Provokativ auch die Aussage von Norbert Müller, Bad Emstal sei, da es als einzige Kommune im Altkreis so bedürftig sei, dass es unter den Rettungsschirm schlüpfen dürfe, das Griechenland des Wolfhager Landes. Dafür spendete das Publikum amüsiert Beifall.

Zu der damit verbundenen Frage an die Kandidaten, wo man in Emstal den Rotstift ansetzen könne, gab es unterschiedliche Ansichten. Während Frank Unseld Einsparpotenzial bei der Schließung eines Freibades sieht, sprach sich Dr. Meike Werther für die Einführung eines ControllingSystems aus. Bei Freibädern und Bürgerhäusern dürfe man nicht sparen. Amtsinhaber Pfeiffer sieht Einsparpotenzial durch Kostensenkung im Bereich des Thermalbads. Bei den Freibädern habe man in den vergangenen Jahren bereits die Kosten senken können.

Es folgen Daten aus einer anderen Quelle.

Lemma commit_evidence_stores d d' p : same_stores d d' -> commit_evidence d p -> commit_evidence d' p.
Proof. intros [Hv _ Hc]. unfold commit_evidence. by rewrite Hv, Hc. Qed.

Lemma justified_input_stores d d' ri : same_stores d d' -> justified_input d ri -> justified_input d' ri.
Proof. unfold justified_input. intros Hs. case_match; try done. by apply commit_evidence_stores. Qed.

Lemma applies_stores d r i d' res : applies d r i d' res -> same_stores d d'.
Proof. by intros []. Qed.

Lemma lift_output_stores d o outs d' outs' :
  Process.lift_output d o outs = Ret (d', outs') -> same_stores d d'.
Proof.
  unfold Process.lift_output, Process.lift_vote_output, Process.set_last_vote_cast.
  intros H. repeat (case_match; inv_ret; simplify_eq; try (by split)).
Qed.

(** Only a decision of the state machine becomes a [Decide]. *)
Lemma lift_output_decide d o outs d' outs' r p :
  Process.lift_output d o outs = Ret (d', outs') -> DriverOutput.Decide r p ∈ outs' ->
  DriverOutput.Decide r p ∈ outs \/ o = Output.Decision r p.
Proof.
  unfold Process.lift_output, Process.lift_vote_output. intros H Hin.
  repeat (case_match; inv_ret; simplify_eq); auto;
    rewrite ?elem_of_app, ?list_elem_of_singleton, ?elem_of_cons, ?elem_of_nil in Hin; naive_solver.
Qed.

Lemma rule_decision s info i s' r p :
  rule s info i s' (Some (Output.Decision r p)) ->
  i = Input.ProposalAndPrecommitValue p /\ s.(State.decision) = None /\ s.(State.step) <> Step.Commit /\
  s' = State.with_step (State.set_decision s (proposal_round p) (proposal_value p)) Step.Commit.
Proof. by inversion 1. Qed.

(** ** The multiplexer *)

Lemma commit_certificate_Some d r v c :
  Driver.commit_certificate d r v = Some c ->
  c ∈ d.(Driver.commit_certificates) /\ c.(CommitCertificate.round) = r /\
  c.(CommitCertificate.value_id) = v.
Proof.
  intros [Hin Hb]%List.find_some. apply list_elem_of_In in Hin.
  apply andb_prop in Hb as [?%bool_decide_eq_true_1 ?%bool_decide_eq_true_1]. done.
Qed.

Lemma multiplex_proposal_justified d p v i r :
  Mux.multiplex_proposal d p v = Ret (Some i) -> justified_input d (r, i).
Proof.
  unfold Mux.multiplex_proposal, Mux.multiplex_undecided. intros H.
  inv_ret. case_match; [done|]. inv_ret.
  case_match; [repeat case_match; by simplify_eq|].
  case_match eqn:Hcert.
  { simplify_eq. apply andb_prop in Hcert as [_ [c Hc]%bool_decide_eq_true_1].
    left. apply commit_certificate_Some in Hc. eauto. }
  inv_ret. case_match eqn:Hmet.
  { simplify_eq. apply andb_prop in Hmet as [-> _]. by right. }
  repeat (case_match; inv_ret; simplify_eq; try done).
Qed.

Lemma multiplex_vote_threshold_justified d o r :
  (forall v, o <> VKOutput.PrecommitValue v) -> justified_input d (Mux.multiplex_vote_threshold d o r).
Proof.
  unfold Mux.multiplex_vote_threshold. intros Ho.
  destruct o as [| |v| |v|]; try done; [|by destruct (Ho v)]. by repeat case_match.
Qed.
(** The same of the state machine's output. *)
Definition proper_step (o : option Output.t) : Prop :=
  match o with
  | Some (Output.NewRound r) => Round.is_defined r = true
  | Some (Output.Vote w) => vote_address w = a
  | _ => True
  end.

Lemma started_core d d' : same_core d d' -> started d -> started d'.
Proof.
  intros Hc [Hh Hv Ha (p & v & Hp & Hpv) Hr]. unfold Driver.height, Driver.round in *.
  split; unfold Driver.height, Driver.round;
    rewrite ?(core_state _ _ Hc), ?(core_validators _ _ Hc), ?(core_address _ _ Hc); try done.
  exists p, v. by rewrite (core_proposer _ _ Hc), (core_validators _ _ Hc).
Qed.

(** ** Steps *)

Lemma rule_proper s info i s' o :
  rule s info i s' o -> info.(Info.address) = a -> Round.is_defined s.(State.round) = true ->
  (forall r, i = Input.NewRound r -> Round.is_defined r = true) ->
  Round.is_defined s'.(State.round) = true /\ proper_step o.
Proof using laws.
  intros Hrule Ha Hs Hi.
  assert (Hquiet : forall o, quiet_output o -> proper_step o) by (by intros [[]|]).
  destruct Hrule as [o Hq|r o _ -> Hq _|v _ _ _|_ _|p _ _ _| |r _ Hlt _|]; cbn; eauto.
  - split; [done|]. rewrite <- Ha. apply new_prevote_spec.
  - split; [done|]. rewrite <- Ha. apply new_precommit_spec.
  - split; [done|]. rewrite <- Ha. apply new_precommit_spec.
  - split; [|]; apply Round.is_defined_le; apply Round.is_defined_le in Hs; unfold Round.lt in Hlt; lia.
Qed.

Lemma applies_started d r i d' res :
  applies d r i d' res -> started d -> (forall r', i = Input.NewRound r' -> Round.is_defined r' = true) ->
  started d' /\ exists o, res = inr o /\ proper_step o.
Proof using laws.
  intros Happ [Hh Hv Ha Hp Hr] Hi.
  assert (Hrun : forall info s o d', rule d.(Driver.round_state) info i s o ->
    info.(Info.address) = d.(Driver.address) ->
    d'.(Driver.round_state) = s -> d'.(Driver.proposer) = d.(Driver.proposer) ->
    d'.(Driver.validator_set) = d.(Driver.validator_set) ->
    d'.(Driver.address) = d.(Driver.address) -> started d' /\
    exists o', (inr o : DriverError.t + option Output.t) = inr o' /\ proper_step o').
  { intros info s o d0 Hrule Hia Hs Hpr Hvs Had.
    destruct (rule_proper _ _ _ _ _ Hrule (eq_trans Hia Ha) Hr Hi) as [Hr' Ho].
    split; [|by exists o]. split; unfold Driver.height, Driver.round, has_proposer in *.
    - by rewrite Hs, (rule_height _ _ _ _ _ Hrule).
    - congruence.
    - congruence.
    - by rewrite Hpr, Hvs.
    - by rewrite Hs. }
  destruct Happ as [e _ Hnp|info s o _ _ Hia Hrule _|info s o pend _ _ Hia Hrule _ _]; [done|by eapply Hrun..].
Qed.
(* ===== verification/Verify.v ===== *)
(** * Verification of certificates

    The extension trait [SigningProviderExt] of signing/src/ext.rs: the
    verification of commit, polka and round certificates against a validator
    set. The provider itself (signing/src/lib.rs) is a class: what a signature
    is and how it is checked belongs to the cryptographic backend. *)

From S2P Require Import Prelude Types Context Starknet.

Module VerificationResult.
Inductive t : Type := Valid | Invalid.
Definition from_bool (valid : bool) : t := if valid then Valid else Invalid.
Definition is_valid (self : t) : bool := match self with Valid => true | Invalid => false end.
Definition is_invalid (self : t) : bool := match self with Valid => false | Invalid => true end.
End VerificationResult.

(** The operation of [SigningProvider] that certificates need. An error
    carries an optional opaque source. *)
Class SigningProvider `{Ctx : Context} : Type := {
  BoxError : Type;
  verify_signed_vote : Vote -> Signature -> PublicKey -> option BoxError + VerificationResult.t;
}.

(** [Result<A, CertificateError>]. *)
Abbreviation checked A := (CertificateError.t BoxError + A)%type.

Section verify.
Context {Ctx : Context} {Provider : SigningProvider}.

(** The end of the three [verify_*_signature]: check [vote] against the key of
    [validator], and return the validator's power. *)
Definition verify_vote (vote : Vote) (signature : Signature) (validator : Validator)
    (invalid : CertificateError.t BoxError) : checked N :=
  match verify_signed_vote vote signature (public_key validator) with
  | inl source => inl (CertificateError.VerificationError source)
  | inr result =>
      if VerificationResult.is_invalid result then inl invalid else inr (voting_power validator)
  end.

Definition verify_commit_signature (certificate : CommitCertificate.t)
    (commit_sig : CommitSignature.t) (validator : Validator) : checked N :=
  let vote := new_precommit certificate.(CommitCertificate.height)
                certificate.(CommitCertificate.round)
                (NilOrVal.Val certificate.(CommitCertificate.value_id))
                (validator_address validator) in
  verify_vote vote commit_sig.(CommitSignature.signature) validator
    (CertificateError.InvalidCommitSignature commit_sig).

Definition verify_polka_signature (certificate : PolkaCertificate.t)
    (signature : PolkaSignature.t) (validator : Validator) : checked N :=
  let vote := new_prevote certificate.(PolkaCertificate.height)
                certificate.(PolkaCertificate.round)
                (NilOrVal.Val certificate.(PolkaCertificate.value_id))
                (validator_address validator) in
  verify_vote vote signature.(PolkaSignature.signature) validator
    (CertificateError.InvalidPolkaSignature signature).
(** The run ends: no effect is left unanswered. *)
Lemma execute_ends {X} (m : prog Eff Res X) :
  match (execute m).2 with Yielded _ _ => False | _ => True end.
Proof.
  induction m as [x|msg| |e k IH]; cbn; try done. specialize (IH (host e)).
  by destruct (execute (k (host e))).
Qed.

Lemma execute_bind {X Y} (m : prog Eff Res X) (f : X -> prog Eff Res Y) t x :
  execute m = (t, Complete x) ->
  execute (prog_bind m f) = (t ++ (execute (f x)).1, (execute (f x)).2).
Proof.
  revert t. induction m as [y|msg| |e k IH]; intros t; cbn [execute prog_bind]; try done.
  - intros [= <- ->]. by destruct (execute (f x)).
  - specialize (IH (host e)). destruct (execute (k (host e))) as [t' m']. intros [= <- ->].
    by rewrite (IH t' eq_refl).
Qed.

Lemma execute_bind_inv {X Y} (m : prog Eff Res X) (f : X -> prog Eff Res Y) y :
  (execute (prog_bind m f)).2 = Complete y ->
  exists t x, execute m = (t, Complete x) /\ (execute (f x)).2 = Complete y.
Proof.
  induction m as [x|msg| |e k IH]; cbn [execute prog_bind]; [by exists [], x|done|done|].
  intros Hy. specialize (IH (host e)). destruct (execute (prog_bind (k (host e)) f)) as [t m]. cbn in *.
  destruct (IH Hy) as (t' & x & -> & Hx). by eexists _, x.
Qed.

Lemma execute_catch {St Err A} (m : handler Eff Res St Err A) s t s' x :
  execute (m s) = (t, Complete (s', x)) -> execute (catch m s) = (t, Complete (s', inr x)).
Proof. intros H. unfold catch. rewrite (execute_bind _ _ _ _ H). cbn. by rewrite app_nil_r. Qed.

(** What the weakest precondition says of a run against the host. *)
Lemma wp_execute {X} (m : prog Eff Res X) Q :
  wp False allowed answers m Q [] -> (forall t e, answers t e (host e)) ->
  exists t x, execute m = (t, Complete x) /\ Q t x.
Proof.
  intros Hwp Hh.
  assert (H : forall t0, wp False allowed answers m Q t0 ->
    exists t x, execute m = (t, Complete x) /\ Q (t0 ++ t) x).
  { clear Hwp. induction m as [y|msg| |e k IH]; intros t0; cbn; [|done|done|].
    - intros HQ. exists [], y. by rewrite app_nil_r.
    - intros [_ Hk]. destruct (IH (host e) _ (Hk _ (Hh _ _))) as (t & x & He & HQ).
      exists ((e, host e) :: t), x. rewrite He. by rewrite <- app_assoc in HQ. }
  exact (H [] Hwp).
Qed.

Definition from_host (t : trace Eff Res) : Prop := forall e r, (e, r) ∈ t -> r = host e.

Lemma execute_from_host {X} (m : prog Eff Res X) : from_host (execute m).1.
Proof.
  induction m as [x|msg| |e k IH]; cbn; try (by intros ? ? ?%not_elem_of_nil).
  specialize (IH (host e)). destruct (execute (k (host e))) as [t m']. cbn in *.
  intros e' r' [[= -> ->]|Hin]%elem_of_cons; [done|]. by apply IH.
Qed.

Um höhere Einnahmen zu erzielen wünscht sich Ralf Pfeiffer den horizontalen Finanzausgleich, bei dem reiche Kommunen die schwächeren stärken. „Das ist ungerecht“, findet Meike Werther. Sie sieht eher im Gesundheitssektor Chancen für Bad Emstal. Ihre Idee: die Gründung einer Ausbildungseinrichtung beim Thermalbad und ein medizinisches Versorgungszentrum schaffen. Frank Unseld sieht Gewinne für Bad Emstal im Gewerbebereich.

Keine Windkraft im Wald

Auch erneuerbare Energien waren Thema beim Lesertreff. Werther sprach sich für eine Förderung der Gemeinde von autarken Häusern aus. Solarparks sollten ausgebaut werden. Frank Unseld setzt nicht auf Windräder, sondern auf den Tourismus, speziell die Vermarktung des Habichtswaldsteigs. Eher gelassen sieht es der derzeitige Rathauschef Pfeiffer. Windräder in den Wäldern solle es auf dem Gebiet Bad Emstals nicht geben, wohl aber zwei neue im Windpark Istha. Damit habe die Gemeinde ihre Hausaufgaben erledigt und produziere mehr Strom als sie verbrauche.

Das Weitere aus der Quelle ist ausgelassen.